1. “We are losing in too many places.”
First and foremost, the report addresses the main reason why it was conducted in the first place: the Republican Party is tired of losing. While the gubernatorial branch of the GOP is “growing and successful,” the federal wing—the part that nominates and tries to elect presidential and congressional candidates, “is increasingly marginalizing itself, and unless changes are made, it will be increasingly difficult for Republicans to win another presidential election in the near future,” the report declares. “States in which our presidential candidates used to win, such as New Mexico, Colorado, Nevada, Iowa, Ohio, New Hampshire, Virginia, and Florida, are increasingly voting Democratic.”
2. “Public perception of the Party is at record lows.”
Since politics is, in fact, a popularity contest, the party realizes that you can’t win if no one likes you. People really don’t like the Republican Party, the report finds. “Young voters are increasingly rolling their eyes at what the Party represents, and many minorities wrongly think that Republicans do not like them or want them in the country.”
3. “We sound increasingly out of touch.”
Kids have always had a tendency to roll their eyes, especially at old people who talk about things they’re too young to remember. The report makes the surprisingly self-aware observation that, “At our core, Republicans have comfortably remained the Party of Reagan without figuring out what comes next. Ronald Reagan is a Republican hero and role model who was first elected 33 year ago—meaning no one under the age of 51 today was old enough to vote for Reagan when he first ran for President.”
4. “We must recruit more candidates who come from minority communities.”

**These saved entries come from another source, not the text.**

Lemma filter_idem {A} (f : A -> bool) (l : list A) :
  List.filter f (List.filter f l) = List.filter f l.
Proof.
  induction l as [|x l IH]; cbn; [reflexivity|].
  destruct (f x) eqn:E; cbn; [rewrite E, IH; reflexivity | exact IH].
Qed.

(** The custom tokens of an emitted text are those of the text it was
    emitted from. *)
Lemma custom_of_emitted (w : Widget) (o : obj) :
  keys_in_catalog o ->
  List.filter (fun s => negb (includes allCommonSymbols s))
              (tokens (updateSymbolInput w o))
  = List.filter (fun s => negb (includes allCommonSymbols s)) (tokens (value w)).
Proof.
  intros Ho. unfold updateSymbolInput.
  rewrite custom_symbols_filter, emitted_tokens by exact Ho.
  rewrite List.filter_app, filter_idem, filter_none; [reflexivity|].
  apply List.Forall_forall. intros s Hs. apply filter_In in Hs.
  destruct Hs as [Hs _]. apply negb_false_iff, includes_In.
  exact (proj1 (List.Forall_forall _ _) Ho s Hs).
Qed.

(** X4: clicking the same tile twice restores the checkbox map exactly, and
    brings the text back in normal form: the checked symbols in map order,
    then the custom tokens in their order, joined by commas with no white
    space.  From a synced state the text has the same tokens as at the
    start. *)
Theorem toggle_twice_restores (w : Widget) (symbol : jsstring) :
  disabled w = false -> In symbol allCommonSymbols -> synced w ->
  In symbol (obj_keys (selectedSymbols w)) ->
  let w2 := step (step w (Toggle symbol)) (Toggle symbol) in
  selectedSymbols w2 = selectedSymbols w
  /\ value w2 = updateSymbolInput w (selectedSymbols w)
  /\ tokens (value w2)
     = List.filter (fun key => obj_truthy (selectedSymbols w) key)
                   (obj_keys (selectedSymbols w))
       ++ List.filter (fun s => negb (includes allCommonSymbols s)) (tokens (value w))
  /\ (forall t, In t (tokens (value w2)) <-> In t (tokens (value w))).
Proof.
  intros Hd Hsym [Hagree Hk] Hkey w2. subst w2.
  destruct (toggle_tokens w symbol Hd Hsym Hk) as (Hsel1 & Hval1 & _).
  set (w1 := step w (Toggle symbol)) in *.
  assert (Hd1 : disabled w1 = false).
  { unfold w1, step, handle, handleSymbolToggle. rewrite Hd. exact Hd. }
  assert (Hk1 : keys_in_catalog (selectedSymbols w1)).
  { rewrite Hsel1. apply keys_in_catalog_set; assumption. }
  destruct (toggle_tokens w1 symbol Hd1 Hsym Hk1) as (Hsel2 & Hval2 & _).
  set (w2 := step w1 (Toggle symbol)) in *.
  assert (Hback : selectedSymbols w2 = selectedSymbols w).
  { rewrite Hsel2, Hsel1, obj_truthy_set_eq, negb_involutive, obj_set_set.
    apply obj_set_same, obj_get_of_key, Hkey. }
  assert (Hvalue : value w2 = updateSymbolInput w (selectedSymbols w)).
  { rewrite Hval2, <- Hsel2, Hback. unfold updateSymbolInput at 1.
    rewrite custom_symbols_filter, Hval1.
    rewrite custom_of_emitted by (rewrite <- Hsel1; exact Hk1).
    unfold updateSymbolInput. rewrite custom_symbols_filter. reflexivity. }
  assert (Htok : tokens (value w2)
     = List.filter (fun key => obj_truthy (selectedSymbols w) key)
                   (obj_keys (selectedSymbols w))
       ++ List.filter (fun s => negb (includes allCommonSymbols s)) (tokens (value w))).
  { rewrite Hvalue. unfold updateSymbolInput. rewrite custom_symbols_filter.
    apply emitted_tokens, Hk. }
  split; [exact Hback|]. split; [exact Hvalue|]. split; [exact Htok|].
  intros t. rewrite Htok, in_app_iff, checked_iff, custom_iff.
  destruct (includes allCommonSymbols t) eqn:Hc.
  - apply includes_In in Hc. rewrite (Hagree t Hc). tauto.
  - assert (Hn : ~ In t allCommonSymbols).
    { intros Hin. apply includes_In in Hin. congruence. }
    split; [|tauto]. intros [Ht|[Ht _]]; [|exact Ht].
    exfalso. apply Hn. exact (keys_truthy_in_catalog _ _ Hk Ht).
Qed.
Definition set_waiting (value : list (nat * Deferred)) (st : State) : State :=
  {| options := options st; organization := organization st;
     this_visitId := this_visitId st;
     CUSTOM_ANALYTICS_VERSION := CUSTOM_ANALYTICS_VERSION st;
     pendingRequest := pendingRequest st; cookies := cookies st;
     navigator_sendBeacon := navigator_sendBeacon st; calls := calls st;
     beacons := beacons st; waiting := value; ready := ready st;
     beforeunload_listeners := beforeunload_listeners st;
     promises := promises st |}.

Definition set_ready (value : list Deferred) (st : State) : State :=
  {| options := options st; organization := organization st;
     this_visitId := this_visitId st;
     CUSTOM_ANALYTICS_VERSION := CUSTOM_ANALYTICS_VERSION st;
     pendingRequest := pendingRequest st; cookies := cookies st;
     navigator_sendBeacon := navigator_sendBeacon st; calls := calls st;
     beacons := beacons st; waiting := waiting st; ready := value;
     beforeunload_listeners := beforeunload_listeners st;
     promises := promises st |}.

Definition set_beforeunload_listeners (value : nat) (st : State) : State :=
  {| options := options st; organization := organization st;
     this_visitId := this_visitId st;
     CUSTOM_ANALYTICS_VERSION := CUSTOM_ANALYTICS_VERSION st;
     pendingRequest := pendingRequest st; cookies := cookies st;
     navigator_sendBeacon := navigator_sendBeacon st; calls := calls st;
     beacons := beacons st; waiting := waiting st; ready := ready st;
     beforeunload_listeners := value; promises := promises st |}.

Definition set_promises (value : nat) (st : State) : State :=
  {| options := options st; organization := organization st;
     this_visitId := this_visitId st;
     CUSTOM_ANALYTICS_VERSION := CUSTOM_ANALYTICS_VERSION st;
     pendingRequest := pendingRequest st; cookies := cookies st;
     navigator_sendBeacon := navigator_sendBeacon st; calls := calls st;
     beacons := beacons st; waiting := waiting st; ready := ready st;
     beforeunload_listeners := beforeunload_listeners st;
     promises := value |}.
(* ===== verification/Hardware.v ===== *)
(** The devices the kernel drives, as the machine's I/O space.

    Devices are not part of the repository's code; the models below follow the
    protocols that docs/06, docs/09, docs/12 and docs/17 of the repository describe:
    the VGA text buffer with its CRT controller cursor registers, an ATA drive in
    PIO mode, a pair of 8259A interrupt controllers, the PIT and the PS/2 data port.
    [PortDevice] is the interface a driver sees: what one port access does to a device. *)
From S2P Require Import Prelude.

Class PortDevice (D : Type) := {
  port_out : Z → Z → D → D;       (* port, value written *)
  port_in : Z → D → Z * D;        (* port; the value read *)
}.

(** ** VGA text buffer and CRT controller *)

Record console := mkConsole {
  vga : gmap Z Z;          (* byte cells by offset from 0xb8000 *)
  crtc_index : Z;          (* selected register, port 0x3d4 *)
  crtc_hi : Z;             (* register 14: cursor position, high byte *)
  crtc_lo : Z;             (* register 15: cursor position, low byte *)
}.

Definition crtc_out (port v : Z) (c : console) : console :=
  if decide (port = 0x3d4) then mkConsole (vga c) (u8 v) (crtc_hi c) (crtc_lo c)
  else if decide (port = 0x3d5) then
    if decide (crtc_index c = 14) then mkConsole (vga c) (crtc_index c) (u8 v) (crtc_lo c)
    else if decide (crtc_index c = 15) then mkConsole (vga c) (crtc_index c) (crtc_hi c) (u8 v)
    else c
  else c.

Definition crtc_in (port : Z) (c : console) : Z * console :=
  if decide (port = 0x3d5) then
    if decide (crtc_index c = 14) then (u8 (crtc_hi c), c)
    else if decide (crtc_index c = 15) then (u8 (crtc_lo c), c)
    else (0, c)
  else (0, c).

#[export] Instance console_port : PortDevice console := {
  port_out := crtc_out;
  port_in := crtc_in;
}.

(** ** ATA drive, primary bus, PIO

    A command keeps the drive busy for a number of status reads; the drive's
    timing and the error it may report are given by [ata_script], one entry per
    command, so that theorems quantify over every timing. *)

Inductive ata_phase :=
| AtaIdle
| AtaDataIn (left : list Z)              (* bytes still to be read *)
| AtaDataOut (lba : Z) (got : list Z)    (* bytes received so far *)
| AtaError (status : Z).                 (* ERR or DF reported *)

Record ata_reply := mkReply { rp_busy : nat; rp_error : option Z }.

Record ata_dev := mkAta {
  ata_disk : gmap Z (list Z);
  ata_count : Z;
  ata_lba_low : Z;
  ata_lba_mid : Z;
  ata_lba_high : Z;
  ata_drive : Z;
  ata_nien : bool;                       (* interrupts disabled, port 0x3f6 *)
  ata_busy : nat;
  ata_ph : ata_phase;
  ata_script : list ata_reply;
}.

Definition blank_sector : list Z := replicate 512 0.

(** The 512 bytes of sector [lba]; a sector never written holds zeros. *)
Definition sector (d : ata_dev) (lba : Z) : list Z := default blank_sector (ata_disk d !! lba).

Definition ata_sel_lba (d : ata_dev) : Z :=
  ata_lba_low d + 256 * ata_lba_mid d + 65536 * ata_lba_high d
  + 16777216 * (ata_drive d mod 16).

Definition ata_start (d : ata_dev) (ph : ata_phase) : ata_dev :=
  let r := default (mkReply 0 None) (head (ata_script d)) in
  mkAta (ata_disk d) (ata_count d) (ata_lba_low d) (ata_lba_mid d) (ata_lba_high d)
    (ata_drive d) (ata_nien d) (rp_busy r)
    (match rp_error r with Some e => AtaError e | None => ph end) (tail (ata_script d)).

Definition ata_set_phase (d : ata_dev) (ph : ata_phase) : ata_dev :=
  mkAta (ata_disk d) (ata_count d) (ata_lba_low d) (ata_lba_mid d) (ata_lba_high d)
    (ata_drive d) (ata_nien d) (ata_busy d) ph (ata_script d).

Definition ata_set_disk (d : ata_dev) (k : gmap Z (list Z)) : ata_dev :=
  mkAta k (ata_count d) (ata_lba_low d) (ata_lba_mid d) (ata_lba_high d)
    (ata_drive d) (ata_nien d) (ata_busy d) (ata_ph d) (ata_script d).

Definition ata_set_busy (d : ata_dev) (b : nat) : ata_dev :=
  mkAta (ata_disk d) (ata_count d) (ata_lba_low d) (ata_lba_mid d) (ata_lba_high d)
    (ata_drive d) (ata_nien d) b (ata_ph d) (ata_script d).

Definition ata_out (port v : Z) (d : ata_dev) : ata_dev :=
  if decide (port = 0x1f0) then
    match ata_ph d with
    | AtaDataOut lba got =>
        let got' := got ++ [u8 v; u8 (v / 256)] in
        if decide (length got' = 512%nat)
        then ata_set_phase (ata_set_disk d (<[lba := got']> (ata_disk d))) AtaIdle
        else ata_set_phase d (AtaDataOut lba got')
    | _ => d
    end
  else if decide (port = 0x1f2) then
    mkAta (ata_disk d) (u8 v) (ata_lba_low d) (ata_lba_mid d) (ata_lba_high d)
      (ata_drive d) (ata_nien d) (ata_busy d) (ata_ph d) (ata_script d)
  else if decide (port = 0x1f3) then
    mkAta (ata_disk d) (ata_count d) (u8 v) (ata_lba_mid d) (ata_lba_high d)
      (ata_drive d) (ata_nien d) (ata_busy d) (ata_ph d) (ata_script d)
  else if decide (port = 0x1f4) then
    mkAta (ata_disk d) (ata_count d) (ata_lba_low d) (u8 v) (ata_lba_high d)
      (ata_drive d) (ata_nien d) (ata_busy d) (ata_ph d) (ata_script d)
  else if decide (port = 0x1f5) then
    mkAta (ata_disk d) (ata_count d) (ata_lba_low d) (ata_lba_mid d) (u8 v)
      (ata_drive d) (ata_nien d) (ata_busy d) (ata_ph d) (ata_script d)
  else if decide (port = 0x1f6) then
    mkAta (ata_disk d) (ata_count d) (ata_lba_low d) (ata_lba_mid d) (ata_lba_high d)
      (u8 v) (ata_nien d) (ata_busy d) (ata_ph d) (ata_script d)
  else if decide (port = 0x1f7) then
    if decide (u8 v = 0x20) then ata_start d (AtaDataIn (sector d (ata_sel_lba d)))
    else if decide (u8 v = 0x30) then ata_start d (AtaDataOut (ata_sel_lba d) [])
    else if decide (u8 v = 0xe7) then ata_start d AtaIdle
    else d
  else if decide (port = 0x3f6) then
    mkAta (ata_disk d) (ata_count d) (ata_lba_low d) (ata_lba_mid d) (ata_lba_high d)
      (ata_drive d) (Z.testbit v 1) (ata_busy d) (ata_ph d) (ata_script d)
  else d.

(** Status: BSY while the command runs; then ERR or DF, DRQ while data is due, or ready. *)
Definition ata_status (d : ata_dev) : Z :=
  match ata_busy d with
  | S _ => 0x80
  | O => match ata_ph d with
         | AtaIdle => 0x40
         | AtaDataIn [] => 0x40
         | AtaDataIn _ => 0x48
         | AtaDataOut _ _ => 0x48
         | AtaError e => e
         end
  end.

Definition ata_in (port : Z) (d : ata_dev) : Z * ata_dev :=
  if decide (port = 0x1f0) then
    match ata_ph d with
    | AtaDataIn (b0 :: b1 :: rest) => (u8 b0 + 256 * u8 b1, ata_set_phase d (AtaDataIn rest))
    | _ => (0xffff, d)
    end
  else if decide (port = 0x1f7) then (ata_status d, ata_set_busy d (pred (ata_busy d)))
  else (0, d).

#[export] Instance ata_port : PortDevice ata_dev := {
  port_out := ata_out;
  port_in := ata_in;
}.

(** ** 8259A interrupt controller *)

Record pic_chip := mkPic {
  pic_step : Z;            (* 0: operating; 1..3: expecting ICW2..ICW4 *)
  pic_offset : Z;          (* vector of the chip's first line (ICW2) *)
  pic_icw3 : Z;
  pic_icw4 : Z;
  pic_mask : Z;            (* interrupt mask register (OCW1) *)
  pic_eoi : nat;           (* EOI commands received *)
}.

Definition pic_cmd (v : Z) (p : pic_chip) : pic_chip :=
  if decide (Z.testbit v 4) then mkPic 1 (pic_offset p) (pic_icw3 p) (pic_icw4 p) 0 (pic_eoi p)
  else if decide (v = 0x20) then
    mkPic (pic_step p) (pic_offset p) (pic_icw3 p) (pic_icw4 p) (pic_mask p) (S (pic_eoi p))
  else p.

Definition pic_data (v : Z) (p : pic_chip) : pic_chip :=
  if decide (pic_step p = 1) then mkPic 2 (u8 v) (pic_icw3 p) (pic_icw4 p) (pic_mask p) (pic_eoi p)
  else if decide (pic_step p = 2) then mkPic 3 (pic_offset p) (u8 v) (pic_icw4 p) (pic_mask p) (pic_eoi p)
  else if decide (pic_step p = 3) then mkPic 0 (pic_offset p) (pic_icw3 p) (u8 v) (pic_mask p) (pic_eoi p)
  else mkPic 0 (pic_offset p) (pic_icw3 p) (pic_icw4 p) (u8 v) (pic_eoi p).

Record pic_pair := mkPics { pic_master : pic_chip; pic_slave : pic_chip }.

Definition pic_out (port v : Z) (p : pic_pair) : pic_pair :=
  if decide (port = 0x20) then mkPics (pic_cmd v (pic_master p)) (pic_slave p)
  else if decide (port = 0x21) then mkPics (pic_data v (pic_master p)) (pic_slave p)
  else if decide (port = 0xA0) then mkPics (pic_master p) (pic_cmd v (pic_slave p))
  else if decide (port = 0xA1) then mkPics (pic_master p) (pic_data v (pic_slave p))
  else p.

Definition pic_in (port : Z) (p : pic_pair) : Z * pic_pair :=
  if decide (port = 0x21) then (pic_mask (pic_master p), p)
  else if decide (port = 0xA1) then (pic_mask (pic_slave p), p)
  else (0, p).

#[export] Instance pic_port : PortDevice pic_pair := {
  port_out := pic_out;
  port_in := pic_in;
}.

(** ** Programmable interval timer, channel 0 *)

Record pit_dev := mkPit {
  pit_mode : Z;            (* control word *)
  pit_low_next : bool;     (* the next data byte is the low one *)
  pit_divisor : Z;
}.

Definition pit_out (port v : Z) (p : pit_dev) : pit_dev :=
  if decide (port = 0x43) then mkPit (u8 v) true (pit_divisor p)
  else if decide (port = 0x40) then
    if pit_low_next p then mkPit (pit_mode p) false (u8 v)
    else mkPit (pit_mode p) true (pit_divisor p mod 256 + 256 * u8 v)
  else p.

#[export] Instance pit_port : PortDevice pit_dev := {
  port_out := pit_out;
  port_in := λ _ p, (0, p);
}.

Republicans have realized that, despite believing its policies “are the best ones to improve the lives of the American people, all the American people,” the party’s candidates and elected officials have a tendency to speak in a way that is confusing, off-putting and unrelatable to the average American. “We need to go to communities where Republicans do not normally go to listen and make our case,” the report states. “We need to campaign among Hispanic, black, Asian and gay Americans and demonstrate we care about them, too.”
5. The middle class needs love, too.
In conducting the research for this report, it has come to the RNC’s attention that the Republican Party tends to give off the impression that it cares more about the one percent of wealthy American and corporations than the middle class. “We have to blow the whistle at corporate malfeasance and attack corporate welfare. We should speak out when a company liquidates itself and its executives receive bonuses but rank-and-file workers are left unemployed,” the report reads. “We should speak out when CEOs receive tens of millions in retirement packages but middle-class workers have not had a meaningful raise in years.” Elizabeth Warren, you may have some new friends on your side.
6. “We must embrace and champion comprehensive immigration reform.”
While election results show that most minority groups find the Republican Party to be unwelcoming, Hispanics in particular are discouraged from hearing what a Republican candidate has to say about other policies when their attitude towards immigration is perceived as hostile—such as promoting self-deportation. “If Hispanics think we do not want them here, they will close their ears to our policies,” the report observes.
7. Two can play the gotcha game.
After several Republican campaigns were killed when candidates were caught on tape making less than flattering remarks—Mitt Romney’s 47 percent fiasco, for example—the party has determined that it needs an “allied group dedicated solely to research to establish a private archive and public website that does nothing but post inappropriate Democratic utterances.” This means war!